====== MATERIAL TO PROCESS

Lemma raise_settled_heard o (m : K unit) : (m = raise_settled o \/ m = raise_if_owed o) ->
  hoare (carries (o_cancelled o)) m (fun _ => carries None) (fun e => carries (cancel_of e)).
Proof.
  intros [-> | ->]; (eapply hoare_bind; [apply settle_carries|]); intros [e|] w Hw; exact Hw.
Qed.

(** ** Ending a transaction *)

Lemma close_heard c cur : heard (_close_cursor c cur) (fun x => x).
Proof.
  unfold heard, _close_cursor. eapply hoare_bind; [eapply hoare_trying, submit_heard|]. intros [[a x]|e]; [by intros w|].
  destruct (_cursor_already_gone e) eqn:Hg; [|by intros w]. intros w Hw. assert (Hc : cancel_of e = None) by by destruct e.
  simpl in Hw. by rewrite Hc in Hw.
Qed.

Lemma rollback_heard c : heard (_rollback c) (fun x => x).
Proof. unfold heard, _rollback. eapply hoare_bind; [apply submit_heard|]. by intros [a x] w. Qed.

Lemma report_carries r s1 s2 s3 s4 o X :
  hoare (carries (first_of (o_cancelled o) (match r with Ok x => x | Raise e => cancel_of e end)))
    (report_ending r s1 s2 s3 s4 o) (fun r => carries (o_cancelled r.2)) X.
Proof.
  assert (Hu : forall msg b o' y, o_cancelled o' = y -> hoare (carries y)
      ('(i, o) ← unsafe msg b None o'; mret (Some i, o)) (fun r : option incident * outcome => carries (o_cancelled r.2)) X).
  { intros msg b o' y Hy. apply unsafe_carries; [done|]. by intros i o2 w. }
  destruct r as [x|e]; [intros w; simpl; by rewrite owe_first|].
  unfold report_ending. destruct e as [| | | | | | | | | | | | | | | | | | | | |? []|? []| | | |];
    cbn [cancel_of owed_if]; first [apply Hu; rewrite ?owe_first; by destruct (o_cancelled o)|by rewrite <- owe_first; intros w].
Qed.

Lemma cleanup_each_hears c l : forall o, hears (o_cancelled o) (cleanup_each c l o).
Proof.
  induction l as [|cur l IH]; intros o X; simpl; [by intros w|].
  eapply heard_try; [apply close_heard|..].
  - intros x. eapply hoare_bind; [apply (report_carries (Ok x))|]. intros [i o']. apply IH.
  - intros e. eapply hoare_bind; [apply (report_carries (Raise e))|]. intros [i o']. apply IH.
Qed.

Lemma handle_carries f x X : hoare (carries x) (on_handle f : K unit) (fun _ => carries x) X.
Proof. by intros w. Qed.
Lemma kept_unclosed c : keeps I (register_unclosed c).
Proof. intros w Hw. unfold register_unclosed, modify. destruct (existsb _ _); [done|]. by apply HI. Qed.
Hint Resolve kept_unclosed : kept.

Lemma kept_handle f : keeps I (on_handle f).
Proof. intros w Hw. by apply HI. Qed.

Lemma kept_number : keeps I fresh_number.
Proof. intros w Hw. by apply HI. Qed.

Lemma kept_waited t : keeps I (waited t).
Proof. intros w Hw. unfold waited, modify. destruct (t_cancelled t); [by apply HI|done]. Qed.

Lemma kept_state c : keeps I (_transaction_state c).
Proof. unfold _transaction_state. kept. intros w Hw. unfold modify. destruct (t_readable _); [done|by apply HI]. Qed.
Hint Resolve kept_handle kept_number kept_waited kept_state : kept.

Lemma kept_unsafe msg b i o : keeps I (unsafe msg b i o).
Proof. unfold unsafe. kept. Qed.

Lemma kept_settle o : keeps I (settle o).
Proof. unfold settle. kept. Qed.
Hint Resolve kept_unsafe kept_settle : kept.

Lemma kept_close c cur : keeps I (_close_cursor c cur).
Proof. unfold _close_cursor. kept. Qed.

Lemma kept_rollback c : keeps I (_rollback c).
Proof. unfold _rollback. kept. Qed.

Lemma kept_join c : keeps I (_join_worker c).
Proof. unfold _join_worker. kept. Qed.
Hint Resolve kept_close kept_rollback kept_join : kept.

Lemma kept_report r s1 s2 s3 s4 o : keeps I (report_ending r s1 s2 s3 s4 o).
Proof. unfold report_ending. kept. Qed.
Hint Resolve kept_report : kept.

Lemma kept_cleanup_each c l : forall o, keeps I (cleanup_each c l o).
Proof. induction l as [|cur l IH]; intros o; simpl; kept. Qed.
Hint Resolve kept_cleanup_each : kept.

Lemma kept_cleanup c o : keeps I (_cleanup_cursors c o).
Proof. unfold _cleanup_cursors. kept. Qed.

Lemma kept_force c i o : keeps I (_force_close_transaction c i o).
Proof. unfold _force_close_transaction. kept. Qed.
Hint Resolve kept_cleanup kept_force : kept.

Lemma kept_abort c : keeps I (_abort_transaction c).
Proof. unfold _abort_transaction. kept. Qed.

Lemma kept_commit c : keeps I (_commit_transaction c).
Proof.
  unfold _commit_transaction, commit_failed, commit_returned, raise_settled, raise_if_owed, fail_stop_now. kept.
Qed.
Hint Resolve kept_abort kept_commit : kept.

Lemma kept_abort_with {A} c e : keeps I (abort_with c e : K A).
Proof. unfold abort_with, _reclassify. kept. Qed.

Lemma kept_public {A} (m : K A) : keeps I m -> keeps I (publicly m).
Proof. intros Hm. unfold publicly, _raise_public. kept. Qed.

Lemma kept_release c cur : keeps I (_release c cur).
Proof. unfold _release. kept. Qed.
Hint Resolve kept_abort_with kept_public kept_release : kept.

Lemma kept_finish {A} c o cur (v : option A) : keeps I (_finish c o cur v).
Proof. unfold _finish, _raise_public. kept. Qed.
Hint Resolve kept_finish : kept.

Lemma kept_run c s what : keeps I (_run c s what).
Proof. unfold _run, _track. kept. Qed.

============

= THE TASK =
Read through the entries and count the lines where "induction" appears; respond with the number only.

= TASK OUTPUT =
2